→ Work item
Where the string "Hcontents" appears in a line of the data, show that line.

___ Data for this task

(** * Science Fictions podcast analyzer: a shallow embedding and its properties

    The development embeds [analyze_podcast.py] and [generate_report_only.py]
    and states, over that embedding, the properties the specification
    attaches to them.

    Modelling choices, valid throughout:
    - a Python [str] is a [list ascii]; a character is a code point in
      0..255 (the Latin-1 range), classified the way CPython classifies
      it ([str.isspace], [str.isalnum], [str.lower], and the [re] classes
      [\s], [\w], [\d] of a [str] pattern);
    - a Python [int] is a [Z]; the interpreter's limit on the number of
      digits converted by [int()] and [str()] is not modelled;
    - a finite non-negative [float] of seconds is the rational it denotes:
      [//] and [%] on floats are exact for such values;
    - [json.dump] followed by [json.load] is the identity on the data model,
      so a JSON file holds the value itself;
    - standard output is not modelled;
    - the data the program reads is well typed: an entry of the feed has
      its title, date and link, a transcript has its [text], a cached
      JSON file parses, and the [topic], [quote] and [context] of an
      element of the model's array are strings when they are present;
    - the exceptions modelled are those of the program's own conversions
      ([int()] on an identifier) and of the report-only program finding no
      progress file. The failure of [requests.get] on the feed, of
      [whisper.load_model] and of a file-system call, which the source
      lets propagate, are outside the model: the properties below are
      about the runs in which none of them happens. *)

From Stdlib Require Import ZArith QArith Qround Ascii String List Lia Bool Sorted.
From stdpp Require Import gmap strings list.
(** * Percent-progress watch face: calendar arithmetic, progress value,
      settings navigator and persistence

    A shallow embedding of [watch-faces/complication/progress_face.c] and
    [progress_face.h].  C integers are modelled as [Z] with the conversions
    of the C types written out; bit-field stores truncate to the width of
    the field; the host services the face calls (clock, button level,
    days-in-month, byte store, tick frequency) are explicit inputs or parts
    of an explicit host record.  Calls that only drive the display are left
    out: they neither read nor write [progress_state_t]. *)

From Stdlib Require Import ZArith Lia Bool List String Ascii.
From stdpp Require Import base option gmap strings.
Import ListNotations.

Local Open Scope Z_scope.

(* ===================================================================== *)
(** ** C integer types *)
(* ===================================================================== *)

Module CInt.

(** Conversion to [uint64_t]: reduction modulo 2^64. *)
Definition u64 (x : Z) : Z := x mod 2 ^ 64.

(** Conversion of a [uint64_t] to [int64_t] (two's complement). *)
Definition to_int64 (x : Z) : Z :=
  let r := x mod 2 ^ 64 in
  if r <? 2 ^ 63 then r else r - 2 ^ 64.

(** Conversion to [uint16_t] and [uint8_t]. *)
Definition u16 (x : Z) : Z := x mod 2 ^ 16.
Definition u8 (x : Z) : Z := x mod 2 ^ 8.

(** Store into an unsigned bit-field of [w] bits. *)
Definition bits (w : Z) (x : Z) : Z := x mod 2 ^ w.

(** [uint64_t] arithmetic wraps around. *)
Definition u64_add (a b : Z) : Z := u64 (a + b).
Definition u64_sub (a b : Z) : Z := u64 (a - b).
Definition u64_mul (a b : Z) : Z := u64 (a * b).
(** Unsigned division; only used with a non-zero divisor. *)
Definition u64_div (a b : Z) : Z := Z.quot a b.

(** Range of the C [int] on the targets of the firmware (32 bits). *)
Definition in_int (x : Z) : Prop := - 2 ^ 31 <= x < 2 ^ 31.

End CInt.
Import CInt.

(* ===================================================================== *)
(** ** Data model ([progress_face.h]) *)
(* ===================================================================== *)

Inductive progress_page_t : Set :=
| PROGRESS_PAGE_DISPLAY
| PROGRESS_PAGE_START
| PROGRESS_PAGE_END.

Inductive progress_setting_subpage_t : Set :=
| PROGRESS_SUBPAGE_YEAR
| PROGRESS_SUBPAGE_MONTH
| PROGRESS_SUBPAGE_DAY
| PROGRESS_SUBPAGE_HOUR
| PROGRESS_SUBPAGE_MINUTE.

(** The [bit] view of [progress_datetime_t]:
    year : 12, month : 4, day : 5, hour : 5, minute : 6. *)
Record progress_datetime_t : Set := mk_datetime {
  bit_year : Z;
  bit_month : Z;
  bit_day : Z;
  bit_hour : Z;
  bit_minute : Z
}.
(** * 0s: a repository file-transfer tool

    A shallow embedding of [0s.go] (package [main]) and a verification of
    its specification.  The program keeps a JSON configuration naming a
    set of repositories, one of which is current, and copies files between
    the working directory and the current repository, which is a local
    directory or an SFTP endpoint.

    Layout of the development:
    - [Path]: Go's [path] / [path/filepath] on a Unix host ([Clean], [Join]);
    - [JSON]: the fragment of [encoding/json] the program relies on;
    - [Sys]: the operating-system and library calls the program makes, as an
      interface over an abstract local world and an abstract network;
    - section [Program]: the functions of [0s.go], written once over [Sys];
    - [Unix]: a concrete instance of [Sys] (a tree of directories and files,
      an SSH server with its own tree);
    - the theorems.

    Strings are byte strings ([string] is a list of [ascii]), as in Go. *)

From Stdlib Require Import ZArith NArith Lia Ascii String Sorting.Sorted.
From stdpp Require Import base option list gmap strings sorting.
(** X18. A function call whose name is none of the nine tools of the
    [switch] calls no browser tool: its function response carries the error
    "Unknown tool: " with the name, and the loop goes on with the next
    call. *)
Theorem unknown_tool_is_answered_not_called
        (env : Environment) (i j : nat) (call : FunctionCall)
        (rest : list FunctionCall) (rs : list Part) (done : list Event)
        (n : string) :
  confirmationRequired call = None ->
  name call = Some n ->
  ~ In n knownTools ->
  exists observation done',
    executeTools env i j (call :: rest) rs done
    = executeTools env i (S j) rest
        (rs ++ [functionResponsePart (Some n)
                  {| url := Some (Js.nullish (pageUrl env i j) "about:blank");
                     error := Some ("Unknown tool: " ++ n)%string;
                     fields := [] |}
                  observation])%list
        done'
    /\ toolCalls done' = toolCalls done.
Proof.
  intros Hfree Hname Hunknown. cbn [executeTools]. rewrite Hfree.
  unfold callTool.
  rewrite (unknown_tool_selects_nothing call n Hname Hunknown), Hname.
  unfold ensureUrl, errorResult.
  cbn [url Js.truthy_opt error fields Js.interpolate].
  destruct (capture_events (captureAfter env i j)) as (Ct & _ & _).
  destruct (capture (captureAfter env i j)) as [[shot dom] captured].
  cbn [snd] in Ct. unfold responsePart. rewrite Hname.
  eexists _, _. split; [reflexivity|].
  rewrite !toolCalls_app, Ct. cbn. rewrite ?app_nil_r. reflexivity.
Qed.

(** *** The accessibility tree that is sent along *)

Lemma slice_to_length (n : N) (s : string) :
  (N.of_nat (String.length (Js.slice_to n s)) <= n)%N.
Proof.
  revert n. induction s as [|c s IH]; intros n; cbn [Js.slice_to].
  - cbn. lia.
  - destruct (N.eqb_spec n 0) as [->|Hpos]; [cbn; lia|].
    cbn [String.length]. specialize (IH (N.pred n)). lia.
Qed.

Lemma slice_to_prefix (n : N) (s : string) :
  Js.startsWith s (Js.slice_to n s) = true.
Proof.
  revert n. induction s as [|c s IH]; intros n; cbn [Js.slice_to].
  - reflexivity.
  - destruct (n =? 0)%N; [reflexivity|].
    cbn [Js.startsWith]. now rewrite Ascii.eqb_refl, IH.
Qed.

Lemma slice_to_short (n : N) (s : string) :
  (N.of_nat (String.length s) <= n)%N -> Js.slice_to n s = s.
Proof.
  revert n. induction s as [|c s IH]; intros n Hlen; cbn [Js.slice_to].
  - reflexivity.
  - cbn [String.length] in Hlen.
    destruct (N.eqb_spec n 0) as [->|Hpos]; [lia|].
    rewrite IH; [reflexivity | lia].
Qed.

(** X19. The accessibility tree that a state capture hands on, before a model
    call as after a tool call, never exceeds 1,000,000 characters: it is the
    snapshot text cut to that length, hence the whole text when that is
    short enough, and empty when there is no snapshot. *)
Theorem snapshot_is_capped (c : Capture) :
  let domSnapshot := snd (fst (capture c)) in
  (N.of_nat (String.length domSnapshot) <= 1000000)%N
  /\ (forall screenshot json,
         c = Captured screenshot (Some json) ->
         Js.startsWith json domSnapshot = true
         /\ ((N.of_nat (String.length json) <= 1000000)%N ->
             domSnapshot = json))
  /\ ((forall screenshot json, c <> Captured screenshot (Some json)) ->
      domSnapshot = EmptyString).
Proof.
  destruct c as [| |screenshot|screenshot [json|]]; cbn [capture fst snd];
    (split; [try (cbn; lia); apply slice_to_length|]);
    (split; [intros ? ? [=]; subst |]);
    try (intros _; reflexivity).
  - split; [apply slice_to_prefix | apply slice_to_short].
  - intros Hnot. now elim (Hnot screenshot json).
Qed.

(** *** The history *)

Lemma observe_history (env : Environment) (i : nat) (s : LoopState) :
  exists screenshotBase64 domSnapshot,
    fst (observe env i s)
    = (contents s
       ++ [newContent (currentPrompt s) screenshotBase64 domSnapshot])%list.
Proof.
  unfold observe.
  destruct (capture (captureBefore env i)) as [[shot dom] captured].
  now exists shot, dom.
Qed.

(** What an iteration that continues has done. *)
Lemma iteration_continue_inv (env : Environment) (log : bool) (i : nat)
      (s next : LoopState) :
  iteration env log i s = Continue next ->
  exists response rs,
    generateContent env i (fst (observe env i s)) = Candidate response
    /\ contents next = (fst (observe env i s) ++ [response])%list
    /\ currentPrompt next = promptParts rs
    /\ Forall2 answers (callsOf response) rs
    /\ callsOf response <> [].
Proof.
  unfold iteration, callsOf.
  destruct (observe env i s) as [contents1 asked]. cbn [fst].
  destruct (generateContent env i contents1) as [|response|e];
    try discriminate.
  destruct (functionCallsOf (Js.nullish (parts response) [])) as [|c calls]
    eqn:Hcalls; [discriminate|].
  destruct (executeTools env i 0 (c :: calls) [] _) as [m done|rs done]
    eqn:Hrun; [discriminate|].
  intros [= <-]. cbn [contents currentPrompt].
  destruct (executeTools_answers env i _ _ _ _ _ _ Hrun) as (new & -> & Hnew).
  exists response, new.
  split; [reflexivity|]. split; [reflexivity|]. split; [reflexivity|].
  rewrite Hcalls. split; [exact Hnew | discriminate].
Qed.

(** X20. At the start of iteration [i] of a run the history holds [2 * i]
    turns: each round added the user turn and the model turn, and nothing was
    removed.  The pending prompt is the task text at the first iteration and,
    later, the non-empty list of function responses of the round before; the
    user turn then built from it holds these responses and nothing else, no
    screenshot and no accessibility tree. *)
Theorem history_grows_two_turns_a_round
        (env : Environment) (log : bool) (prompt : string)
        (i : nat) (s : LoopState) :
  reaches env log prompt i s ->
  length (contents s) = 2 * i
  /\ (i = 0 -> currentPrompt s = promptText (systemInstruction ++ prompt))
  /\ (0 < i ->
      exists rs,
        currentPrompt s = promptParts rs
        /\ rs <> []
        /\ fst (observe env i s)
           = (contents s ++ [{| role := "user"; parts := Some rs |}])%list).
Proof.
  induction 1 as [before Hcheck | i s next Hreach IH Hlt Hstep].
  - split; [reflexivity|]. split; [reflexivity | lia].
  - destruct IH as (Hlen & _ & _).
    destruct (iteration_continue_inv env log i s next Hstep)
      as (response & rs & _ & Hcontents & Hprompt & Hrs & Hsome).
    destruct (observe_history env i s) as (shot & dom & Hobs).
    split; [|split; [lia|]].
    + rewrite Hcontents, Hobs, !length_app, Hlen. cbn. lia.
    + intros _. exists rs. split; [exact Hprompt|].
      destruct Hrs as [|call r calls rs' Hr Hrs]; [now elim Hsome|].
      split; [discriminate|].
      destruct (observe_history env (S i) next) as (shot' & dom' & ->).
      rewrite Hprompt. destruct Hr as (resp & obs & -> & _).
      unfold newContent. cbn [isFunctionResponse]. now rewrite app_nil_r.
Qed.

(** *** Runs of the scenarios *)

Lemma missing_playwright_returns_at_once_witness :
  runTask (MoreScenarios.browserDown MoreScenarios.playwrightError
                                     Scenarios.offline)
          true "open the page"
  = {| completion :=
         Returned
           "Error: Playwright is not installed. Please install it to use the browser agent: npm install playwright";
       effects := [GetPage] |}.
Proof.
  apply (missing_playwright_returns_at_once
           (MoreScenarios.browserDown MoreScenarios.playwrightError
                                      Scenarios.offline)
           true "open the page").
  - reflexivity.
  - reflexivity.
Defined.

Lemma launch_failure_only_warns_witness :
  let env :=
    MoreScenarios.browserDown (Js.ThrownOther "launch timed out")
      (Scenarios.modelAlways (Scenarios.turn [textPart "Done."])
                             Scenarios.offline) in
  completion (runTask env true "open the page") = Returned "Done."
  /\ logs (effects (runTask env true "open the page"))
     = ["Warning: Failed to launch browser: launch timed out"; "Done."].
Proof.
  intros env.
  destruct (launch_failure_only_warns
              env true "open the page" (Js.ThrownOther "launch timed out"))
    as (Hsame & rest & Hfine & Hfailed).
  - reflexivity.
  - reflexivity.
  - split.
    + rewrite Hsame. reflexivity.
    + rewrite Hfailed. injection Hfine as <-. reflexivity.
Defined.

Lemma text_turn_ends_the_run_witness :
  let env :=
    Scenarios.modelAlways (Candidate MoreScenarios.mixedTurn)
                          Scenarios.offline in
  completion (runTask env false "check the page") = Returned "All done."
  /\ modelCalls (effects (runTask env false "check the page")) = 1
  /\ toolCalls (effects (runTask env false "check the page")) = [].
Proof.
  intros env.
  apply (text_turn_ends_the_run
           env false "check the page" 0
           (initialState "check the page" [GetPage]) MoreScenarios.mixedTurn).
  - apply reaches_first. reflexivity.
  - reflexivity.
  - reflexivity.
Defined.

Lemma no_content_releases_the_overlays_witness :
  let env := Scenarios.modelAlways NoContent Scenarios.offline in
  released (effects (runTask env false "check the page"))
  /\ borderActive (effects (runTask env false "check the page")) = false
  /\ modelCalls (effects (runTask env false "check the page")) = 1.
Proof.
  intros env.
  apply (no_content_releases_the_overlays
           env false "check the page" 0
           (initialState "check the page" [GetPage])).
  - apply reaches_first. reflexivity.
  - reflexivity.
Defined.

Lemma exhaustion_releases_the_overlays_witness :
  released (effects (runTask MoreScenarios.scrolling false "scroll down"))
  /\ borderActive (effects (runTask MoreScenarios.scrolling false "scroll down"))
     = false.
Proof.
  apply (exhaustion_releases_the_overlays
           MoreScenarios.scrolling false "scroll down").
  - intros e He. discriminate He.
  - intros i history. eexists. split; [reflexivity|]. split.
    + discriminate.
    + repeat constructor.
Defined.
(** [halts c Q s]: run from [s], [c] stops the processor in a state in [Q]. *)
Definition halts {A} (c : M S A) (Q : S -> Prop) (s : S) : Prop :=
  match c s with Halted s' => Q s' | _ => False end.

Lemma wp_ret {A} (a : A) (Q : A -> S -> Prop) s : Q a s -> wp (ret a) Q s.
Proof. done. Qed.

Lemma wp_bind {A B} (c : M S A) (k : A -> M S B) Q s :
  wp c (fun a s' => wp (k a) Q s') s -> wp (bind c k) Q s.
Proof. unfold wp, bind. destruct (c s); done. Qed.

Lemma wp_bind_inv {A B} (c : M S A) (k : A -> M S B) Q s :
  wp (bind c k) Q s -> wp c (fun a s' => wp (k a) Q s') s.
Proof. unfold wp, bind. destruct (c s); done. Qed.

Lemma halts_bind {A B} (c : M S A) (k : A -> M S B) Q s :
  wp c (fun a s' => halts (k a) Q s') s -> halts (bind c k) Q s.
Proof. unfold wp, halts, bind. destruct (c s); done. Qed.

Lemma halts_bind_now {A B} (c : M S A) (k : A -> M S B) Q s :
  halts c Q s -> halts (bind c k) Q s.
Proof. unfold halts, bind. destruct (c s); done. Qed.

Lemma wp_mono {A} (c : M S A) (Q Q' : A -> S -> Prop) s :
  wp c Q s -> (forall a s', Q a s' -> Q' a s') -> wp c Q' s.
Proof. unfold wp. destruct (c s); auto. Qed.

Lemma halts_mono {A} (c : M S A) (Q Q' : S -> Prop) s :
  halts c Q s -> (forall s', Q s' -> Q' s') -> halts c Q' s.
Proof. unfold halts. destruct (c s); auto. Qed.

Lemma wp_and {A} (c : M S A) (Q Q' : A -> S -> Prop) s :
  wp c Q s -> wp c Q' s -> wp c (fun a s' => Q a s' /\ Q' a s') s.
Proof. unfold wp. destruct (c s); auto. Qed.

Lemma wp_result {A} (c : M S A) (Q : A -> S -> Prop) s a s' : c s = Ok a s' -> wp c Q s -> Q a s'.
Proof. unfold wp. by intros ->. Qed.

Lemma wp_gets {A} (f : S -> A) (Q : A -> S -> Prop) s : Q (f s) s -> wp (gets f) Q s.
Proof. done. Qed.

Lemma wp_modify (f : S -> S) (Q : unit -> S -> Prop) s : Q tt (f s) -> wp (modify f) Q s.
Proof. done. Qed.

Lemma wp_eq {A} (c : M S A) s a s' :
  wp c (fun r t => r = a /\ t = s') s <-> c s = Ok a s'.
Proof.
  unfold wp. destruct (c s) as [r t| | |]; [|by split; intros ?..].
  split; [intros [-> ->]; done|by intros [= -> ->]].
Qed.

Lemma wp_ok {A} (c : M S A) (Q : A -> S -> Prop) s :
  wp c Q s <-> exists a s', c s = Ok a s' /\ Q a s'.
Proof.
  unfold wp. destruct (c s) as [r t| | |]; split.
  all: try (by intros (? & ? & ? & ?)); try done.
  - intros. by exists r, t.
  - by intros (? & ? & [= <- <-] & ?).
Qed.

(** The loop rule: an invariant, and a measure that decreases at each round
    and starts below the bound of [loop]. *)
Section LoopRule.
Context {X R : Type} (body : X -> M S (X + R)).
Context (I : X -> S -> Prop) (m : X -> S -> Z) (Q : R -> S -> Prop).
Hypothesis m_pos : forall x s, I x s -> 0 <= m x s.
Hypothesis step : forall x s, I x s ->
  wp (body x) (fun y s' => match y with
                           | inl x' => I x' s' /\ m x' s' < m x s
                           | inr r => Q r s'
                           end) s.

Lemma wp_rounds p x s :
  I x s ->
  wp (rounds p body x) (fun y s' => match y with
                          | inl x' => I x' s' /\ m x' s' <= m x s - Z.pos p
                          | inr r => Q r s'
                          end) s.
Proof using step.
  revert x s. induction p as [q IH|q IH|]; intros x s HI; cbn [rounds].
  - apply wp_bind. eapply wp_mono; [by apply step|].
    intros [x0|r] s0; [intros [HI0 Hm0]|done].
    apply wp_bind. eapply wp_mono; [by apply IH|].
    intros [x1|r] s1; [intros [HI1 Hm1]|done].
    eapply wp_mono; [by apply IH|].
    intros [x2|r] s2; [intros [HI2 Hm2]|done]. split; [done|lia].
  - apply wp_bind. eapply wp_mono; [by apply IH|].
    intros [x1|r] s1; [intros [HI1 Hm1]|done].
    eapply wp_mono; [by apply IH|].
    intros [x2|r] s2; [intros [HI2 Hm2]|done]. split; [done|lia].
  - eapply wp_mono; [by apply step|].
    intros [x1|r] s1; [intros [HI1 Hm1]|done]. split; [done|lia].
Qed.

Lemma wp_loop x s :
  I x s -> m x s < 2 ^ 40 -> wp (loop body x) Q s.
Proof using step m_pos.
  intros HI Hm. apply wp_bind. eapply wp_mono; [by apply wp_rounds|].
  intros [x1|r] s1; [intros [HI1 Hm1]|done].
  pose proof (m_pos _ _ HI1).
  assert (Z.pos max_rounds = 2 ^ 40) by reflexivity. lia.
Qed.
End LoopRule.

Lemma wp_while {X} (cond : X -> M S bool) (body : X -> M S X)
    (I : X -> S -> Prop) (m : X -> S -> Z) (Q : X -> S -> Prop) x s :
  (forall x s, I x s -> 0 <= m x s) ->
  (forall x s, I x s ->
     wp (cond x) (fun b s1 =>
       if b : bool
       then wp (body x) (fun x' s' => I x' s' /\ m x' s' < m x s) s1
       else Q x s1) s) ->
  I x s -> m x s < 2 ^ 40 -> wp (while cond body x) Q s.
Proof.
  intros Hpos Hstep HI Hm. apply (wp_loop _ I m); [done| |done|done].
  intros y t Hy. apply wp_bind. eapply wp_mono; [by apply Hstep|].
  intros [] t1 H; [|done]. apply wp_bind. eapply wp_mono; [exact H|].
  intros y' t' [??]. apply wp_ret. done.
Qed.
End Wp.

(** One step of symbolic execution. *)
Ltac wp_step :=
  lazymatch goal with
  | |- wp (bind _ _) _ _ => apply wp_bind
  | |- wp (ret _) _ _ => apply wp_ret
  | |- wp (gets _) _ _ => apply wp_gets
  | |- wp (modify _) _ _ => apply wp_modify
  end; cbv beta.
Ltac wp_steps := repeat wp_step.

______

→ Response to the task
      as (response & rs & _ & Hcontents & Hprompt & Hrs & Hsome).
    + rewrite Hcontents, Hobs, !length_app, Hlen. cbn. lia.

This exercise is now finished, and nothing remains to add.